**PROBLEM REQUIREMENTS**
Within the data below, find the string "Open" and return each line where it occurs.

**EXERCISE DATA**
--- START ---

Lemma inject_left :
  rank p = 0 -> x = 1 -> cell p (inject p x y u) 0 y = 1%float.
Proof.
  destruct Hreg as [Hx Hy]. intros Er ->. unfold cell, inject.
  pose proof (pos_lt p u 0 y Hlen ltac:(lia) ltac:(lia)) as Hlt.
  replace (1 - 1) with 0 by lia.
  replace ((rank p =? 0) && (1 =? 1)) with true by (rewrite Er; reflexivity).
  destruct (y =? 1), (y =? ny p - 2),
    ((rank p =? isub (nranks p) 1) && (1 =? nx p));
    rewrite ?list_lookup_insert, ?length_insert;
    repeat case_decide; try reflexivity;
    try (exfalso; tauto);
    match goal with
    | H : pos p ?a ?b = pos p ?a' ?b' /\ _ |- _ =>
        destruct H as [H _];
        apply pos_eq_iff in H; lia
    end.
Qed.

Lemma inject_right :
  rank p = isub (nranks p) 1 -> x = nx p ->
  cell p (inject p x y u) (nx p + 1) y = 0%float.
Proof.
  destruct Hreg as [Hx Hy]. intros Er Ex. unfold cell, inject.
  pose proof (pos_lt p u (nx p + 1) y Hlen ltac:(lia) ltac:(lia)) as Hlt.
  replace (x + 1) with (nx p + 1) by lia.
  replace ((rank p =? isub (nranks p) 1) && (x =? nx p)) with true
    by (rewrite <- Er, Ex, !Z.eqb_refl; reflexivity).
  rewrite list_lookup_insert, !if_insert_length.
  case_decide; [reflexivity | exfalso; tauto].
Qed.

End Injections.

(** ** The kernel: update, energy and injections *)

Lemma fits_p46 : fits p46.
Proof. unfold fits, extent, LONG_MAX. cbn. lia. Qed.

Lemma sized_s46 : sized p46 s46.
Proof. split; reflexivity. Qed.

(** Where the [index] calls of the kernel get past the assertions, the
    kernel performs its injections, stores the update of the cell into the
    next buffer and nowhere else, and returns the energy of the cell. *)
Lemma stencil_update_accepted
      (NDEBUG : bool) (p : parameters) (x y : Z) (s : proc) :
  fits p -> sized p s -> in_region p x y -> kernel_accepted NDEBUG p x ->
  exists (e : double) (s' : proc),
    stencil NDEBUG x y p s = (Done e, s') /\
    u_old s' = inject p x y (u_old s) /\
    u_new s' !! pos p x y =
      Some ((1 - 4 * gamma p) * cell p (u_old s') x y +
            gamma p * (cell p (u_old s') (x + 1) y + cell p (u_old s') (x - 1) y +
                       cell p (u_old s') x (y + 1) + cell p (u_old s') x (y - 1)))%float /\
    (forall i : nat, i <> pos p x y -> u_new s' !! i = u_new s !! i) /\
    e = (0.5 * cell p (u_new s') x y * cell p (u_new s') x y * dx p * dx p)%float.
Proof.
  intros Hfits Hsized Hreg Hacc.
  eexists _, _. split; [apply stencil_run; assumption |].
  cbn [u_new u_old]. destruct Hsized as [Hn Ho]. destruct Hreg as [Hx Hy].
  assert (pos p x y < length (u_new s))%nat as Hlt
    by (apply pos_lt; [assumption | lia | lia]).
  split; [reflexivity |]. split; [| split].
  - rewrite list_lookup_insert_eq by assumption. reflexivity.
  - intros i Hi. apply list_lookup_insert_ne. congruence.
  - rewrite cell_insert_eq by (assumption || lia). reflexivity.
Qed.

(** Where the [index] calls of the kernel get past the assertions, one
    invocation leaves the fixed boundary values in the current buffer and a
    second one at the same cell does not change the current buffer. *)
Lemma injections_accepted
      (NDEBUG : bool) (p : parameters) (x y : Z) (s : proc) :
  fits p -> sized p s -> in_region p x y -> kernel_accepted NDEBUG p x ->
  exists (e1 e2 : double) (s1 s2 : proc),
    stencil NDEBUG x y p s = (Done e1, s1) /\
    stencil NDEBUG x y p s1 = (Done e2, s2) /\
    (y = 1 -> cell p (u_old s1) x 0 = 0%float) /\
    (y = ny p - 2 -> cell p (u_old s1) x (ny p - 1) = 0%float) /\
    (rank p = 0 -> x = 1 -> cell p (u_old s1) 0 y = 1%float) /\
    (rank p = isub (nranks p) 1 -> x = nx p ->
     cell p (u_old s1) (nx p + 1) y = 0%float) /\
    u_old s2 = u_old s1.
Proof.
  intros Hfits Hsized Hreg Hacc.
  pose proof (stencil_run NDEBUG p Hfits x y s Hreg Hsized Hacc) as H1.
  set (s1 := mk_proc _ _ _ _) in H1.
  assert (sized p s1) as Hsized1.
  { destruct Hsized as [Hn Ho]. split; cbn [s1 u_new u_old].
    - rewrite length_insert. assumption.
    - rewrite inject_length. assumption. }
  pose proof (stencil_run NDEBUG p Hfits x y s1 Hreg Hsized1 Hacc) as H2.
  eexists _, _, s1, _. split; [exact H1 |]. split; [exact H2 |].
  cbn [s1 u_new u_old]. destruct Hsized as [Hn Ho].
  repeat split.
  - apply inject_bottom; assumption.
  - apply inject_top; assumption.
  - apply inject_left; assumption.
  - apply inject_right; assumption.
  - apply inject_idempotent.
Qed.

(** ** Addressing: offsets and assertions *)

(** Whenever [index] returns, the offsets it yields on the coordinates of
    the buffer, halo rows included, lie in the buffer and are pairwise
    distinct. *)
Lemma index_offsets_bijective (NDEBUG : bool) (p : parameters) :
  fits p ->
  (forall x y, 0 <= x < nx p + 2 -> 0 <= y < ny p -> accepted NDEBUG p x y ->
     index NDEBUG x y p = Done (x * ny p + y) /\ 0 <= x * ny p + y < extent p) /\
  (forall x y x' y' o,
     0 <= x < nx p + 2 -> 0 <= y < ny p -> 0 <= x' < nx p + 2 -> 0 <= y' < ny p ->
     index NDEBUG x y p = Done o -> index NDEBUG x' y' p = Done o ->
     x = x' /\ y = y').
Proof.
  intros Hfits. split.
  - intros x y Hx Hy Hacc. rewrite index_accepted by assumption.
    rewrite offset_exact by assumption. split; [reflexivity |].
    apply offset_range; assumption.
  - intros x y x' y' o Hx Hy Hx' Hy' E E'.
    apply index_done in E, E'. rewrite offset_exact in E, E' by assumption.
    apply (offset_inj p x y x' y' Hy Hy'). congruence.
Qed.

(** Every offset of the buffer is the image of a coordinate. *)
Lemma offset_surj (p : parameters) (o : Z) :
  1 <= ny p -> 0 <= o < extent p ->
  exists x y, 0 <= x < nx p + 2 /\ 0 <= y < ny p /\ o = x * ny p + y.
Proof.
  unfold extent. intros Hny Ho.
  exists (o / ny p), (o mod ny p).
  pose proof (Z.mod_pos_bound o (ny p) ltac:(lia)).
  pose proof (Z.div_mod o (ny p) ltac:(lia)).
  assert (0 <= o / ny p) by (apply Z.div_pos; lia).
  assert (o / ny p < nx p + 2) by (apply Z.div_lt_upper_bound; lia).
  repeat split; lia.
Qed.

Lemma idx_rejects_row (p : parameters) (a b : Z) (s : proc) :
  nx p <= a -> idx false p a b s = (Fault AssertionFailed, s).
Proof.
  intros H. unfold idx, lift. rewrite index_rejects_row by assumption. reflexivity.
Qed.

--- END ---
--- START ---

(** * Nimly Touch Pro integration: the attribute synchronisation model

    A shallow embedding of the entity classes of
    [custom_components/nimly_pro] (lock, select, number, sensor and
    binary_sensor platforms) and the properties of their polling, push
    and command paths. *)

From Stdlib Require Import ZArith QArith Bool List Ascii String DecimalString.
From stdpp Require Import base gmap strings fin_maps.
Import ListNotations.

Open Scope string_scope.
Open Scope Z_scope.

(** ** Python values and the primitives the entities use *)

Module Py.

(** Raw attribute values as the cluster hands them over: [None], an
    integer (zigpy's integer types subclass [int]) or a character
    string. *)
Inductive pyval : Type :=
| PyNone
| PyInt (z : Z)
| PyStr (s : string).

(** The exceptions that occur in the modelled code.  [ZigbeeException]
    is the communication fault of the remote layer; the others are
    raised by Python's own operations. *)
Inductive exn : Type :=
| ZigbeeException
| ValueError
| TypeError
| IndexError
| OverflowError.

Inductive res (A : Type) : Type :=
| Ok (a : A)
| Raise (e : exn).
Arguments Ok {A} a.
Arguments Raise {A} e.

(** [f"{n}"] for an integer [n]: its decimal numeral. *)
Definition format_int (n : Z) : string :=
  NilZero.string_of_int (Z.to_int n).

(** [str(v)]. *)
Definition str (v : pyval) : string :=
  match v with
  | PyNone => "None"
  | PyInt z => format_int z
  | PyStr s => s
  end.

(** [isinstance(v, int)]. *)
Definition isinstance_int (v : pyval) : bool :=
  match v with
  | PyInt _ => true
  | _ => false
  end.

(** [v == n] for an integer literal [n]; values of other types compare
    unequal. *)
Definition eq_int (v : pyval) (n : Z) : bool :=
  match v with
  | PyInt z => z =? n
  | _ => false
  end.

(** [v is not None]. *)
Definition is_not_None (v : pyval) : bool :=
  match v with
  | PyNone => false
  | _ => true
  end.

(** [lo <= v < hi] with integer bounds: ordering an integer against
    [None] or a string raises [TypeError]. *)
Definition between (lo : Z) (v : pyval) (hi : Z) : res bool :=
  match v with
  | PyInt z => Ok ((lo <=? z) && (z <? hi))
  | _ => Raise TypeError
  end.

--- END ---

**RESULT**
Open Scope string_scope.
Open Scope Z_scope.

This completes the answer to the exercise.